Isuzu Motors Saudi Arabia
- Company type: Subsidiary
- Industry: Manufacturing
- Founded: 2011; 15 years ago
- Headquarters: Dammam, Saudi Arabia
- Products: Commercial vehicles, trucks and bus chassis
- Owner: Isuzu Motors Limited (99%), Isuzu Motors Asia (1%)

= Isuzu Motors Saudi Arabia =

Isuzu Motors Saudi Arabia Company Limited is a commercial vehicle manufacturer and dealer based in Dammam, Saudi Arabia.
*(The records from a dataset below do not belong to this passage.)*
(* ===== verification/PlanTypes.v ===== *)
(** Data of the MoonEP planner: configuration and status codes
    (src/src/include/tilexr_ep_plan.h), algorithm input and workspace
    (src/src/moonep/planner_v2/common/ep_plan_algorithm.h), segment records and constants
    (ep_plan_types.h), and the index helpers of ep_plan_algorithm_impl.h. An [int32_t] array is
    a function from the element index; values are unbounded integers here and the bounds that
    keep them in 32 bits are theorems. *)
From S2P Require Import Prelude.

Record TileXRMoonEPPlanConfig := {
  prefetchSlots : Z; rankTokenCapacity : Z; nvS : Z; tokenPadding : Z;
  tokenRouteLimitPerPair : Z; cardsPerServer : Z; cardsPerCabinet : Z; crossCandidateCount : Z
}.

Inductive TileXRMoonEPPlanStatus : Set :=
| PLAN_OK
| PLAN_PARTIAL_NO_FEASIBLE_PAIR
| PLAN_PARTIAL_PREFETCH_SLOT_EXHAUSTED
| PLAN_PARTIAL_TOKEN_SUPPLY
| PLAN_ERROR_CONFIG_MISMATCH
| PLAN_ERROR_TPE_MISMATCH
| PLAN_ERROR_LAYOUT_EXCEEDS_NVS
| PLAN_ERROR_MOVE_RECORD_OVERFLOW
| PLAN_ERROR_INTERNAL_INVARIANT.

#[global] Instance plan_status_eq_dec : EqDecision TileXRMoonEPPlanStatus.
Proof. solve_decision. Defined.

(** The numeric value of a status, as written to the status words. *)
Definition status_code (s : TileXRMoonEPPlanStatus) : Z :=
  match s with
  | PLAN_OK => 0 | PLAN_PARTIAL_NO_FEASIBLE_PAIR => 1 | PLAN_PARTIAL_PREFETCH_SLOT_EXHAUSTED => 2
  | PLAN_PARTIAL_TOKEN_SUPPLY => 3 | PLAN_ERROR_CONFIG_MISMATCH => 4 | PLAN_ERROR_TPE_MISMATCH => 5
  | PLAN_ERROR_LAYOUT_EXCEEDS_NVS => 6 | PLAN_ERROR_MOVE_RECORD_OVERFLOW => 7
  | PLAN_ERROR_INTERNAL_INVARIANT => 8
  end.

Definition kPlanStatusWords : Z := 8.
Definition kPlanCardsPerServer : Z := 8.
Definition kPlanCardsPerCabinet : Z := 64.
Definition kPlanCrossCandidateCount : Z := 3.

Record TokenSegmentMove := {
  expertId : Z; srcRank : Z; dstRank : Z; srcExpertBegin : Z; dstExpertBegin : Z; tokenCount : Z
}.

Record PlanAlgorithmInput := {
  in_rank : Z; in_rankSize : Z; in_s : Z; in_topK : Z; in_expertNum : Z;
  in_config : TileXRMoonEPPlanConfig;
  topkExperts : Z -> Z; tokensPerExpert : Z -> Z; globalRankIds : Z -> Z
}.

(** What of the pointers and sizes of [PlanAlgorithmOutput] and [PlanAlgorithmWorkspace] the
    algorithm depends on: whether the mandatory pointers are set, whether the optional
    metadata outputs and the optional tables are, the two capacities, and the cached affinity
    rows when [affinityOrderValid]. *)
Record PlanAlgorithmWorkspace := {
  mandatoryPointers : bool; hasRemoteExperts : bool; hasExpertTargets : bool;
  hasRemoteExpertSet : bool; hasRoutedPairTokens : bool;
  tokenSegmentCapacity : Z; scratchCount : Z;
  affinityCache : option (Z -> list Z)
}.

Definition MinI32 (a b : Z) : Z := if a <? b then a else b.
Definition MaxI32 (a b : Z) : Z := if b <? a then a else b.
Definition ReIndex (r e expertNum : Z) : Z := r * expertNum + e.
Definition PairIndex (s d rankSize : Z) : Z := s * rankSize + d.
Definition HomeRank (e expertsPerRank : Z) : Z := e / expertsPerRank.

Lemma MinI32_min a b : MinI32 a b = Z.min a b.
Proof. unfold MinI32. destruct (Z.ltb_spec a b); lia. Qed.

Lemma MaxI32_max a b : MaxI32 a b = Z.max a b.
Proof. unfold MaxI32. destruct (Z.ltb_spec b a); lia. Qed.

(** Distinct cells of a table have distinct indices. *)
Lemma ReIndex_inj r e r' e' E : 0 <= e < E -> 0 <= e' < E ->
  ReIndex r e E = ReIndex r' e' E <-> r = r' /\ e = e'.
Proof.
  intros He He'. unfold ReIndex. split; [by apply mul_add_inj|]. by intros [-> ->].
Qed.

Lemma PairIndex_inj s d s' d' R : 0 <= d < R -> 0 <= d' < R ->
  PairIndex s d R = PairIndex s' d' R <-> s = s' /\ d = d'.
Proof. apply (ReIndex_inj s d s' d' R). Qed.

Lemma upd_cell f r e v r' e' E : 0 <= e < E -> 0 <= e' < E ->
  upd1 f (ReIndex r e E) v (ReIndex r' e' E) =
  if decide (r' = r /\ e' = e) then v else f (ReIndex r' e' E) :> Z.
Proof.
  intros He He'. case_decide as D.
  - destruct D as [-> ->]. apply upd1_eq.
  - apply upd1_ne. by rewrite ReIndex_inj.
Qed.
It is a joint venture between Isuzu (99%) and Isuzu Motors Asia (1%).

==History==
The first concrete plans for this project can be traced back to 2007, but a corresponding declaration of intent and the establishment of the company were delayed until 2011 due to the Great Recession. At the end of 2012, the plant was opened in the presence of the Saudi Arabian Minister of Economics. It is the first complete production plant for Japanese trucks in the Gulf region.

The company has more than 100 employees. The theoretical capacity is 3000 units. Despite a planned capacity expansion to 25,000 copies at the time of opening, around 2000 and 1700 vehicles were produced in 2016 and 2017 respectively.

==Models==
The F series is produced by Isuzu Motors Saudi Arabia.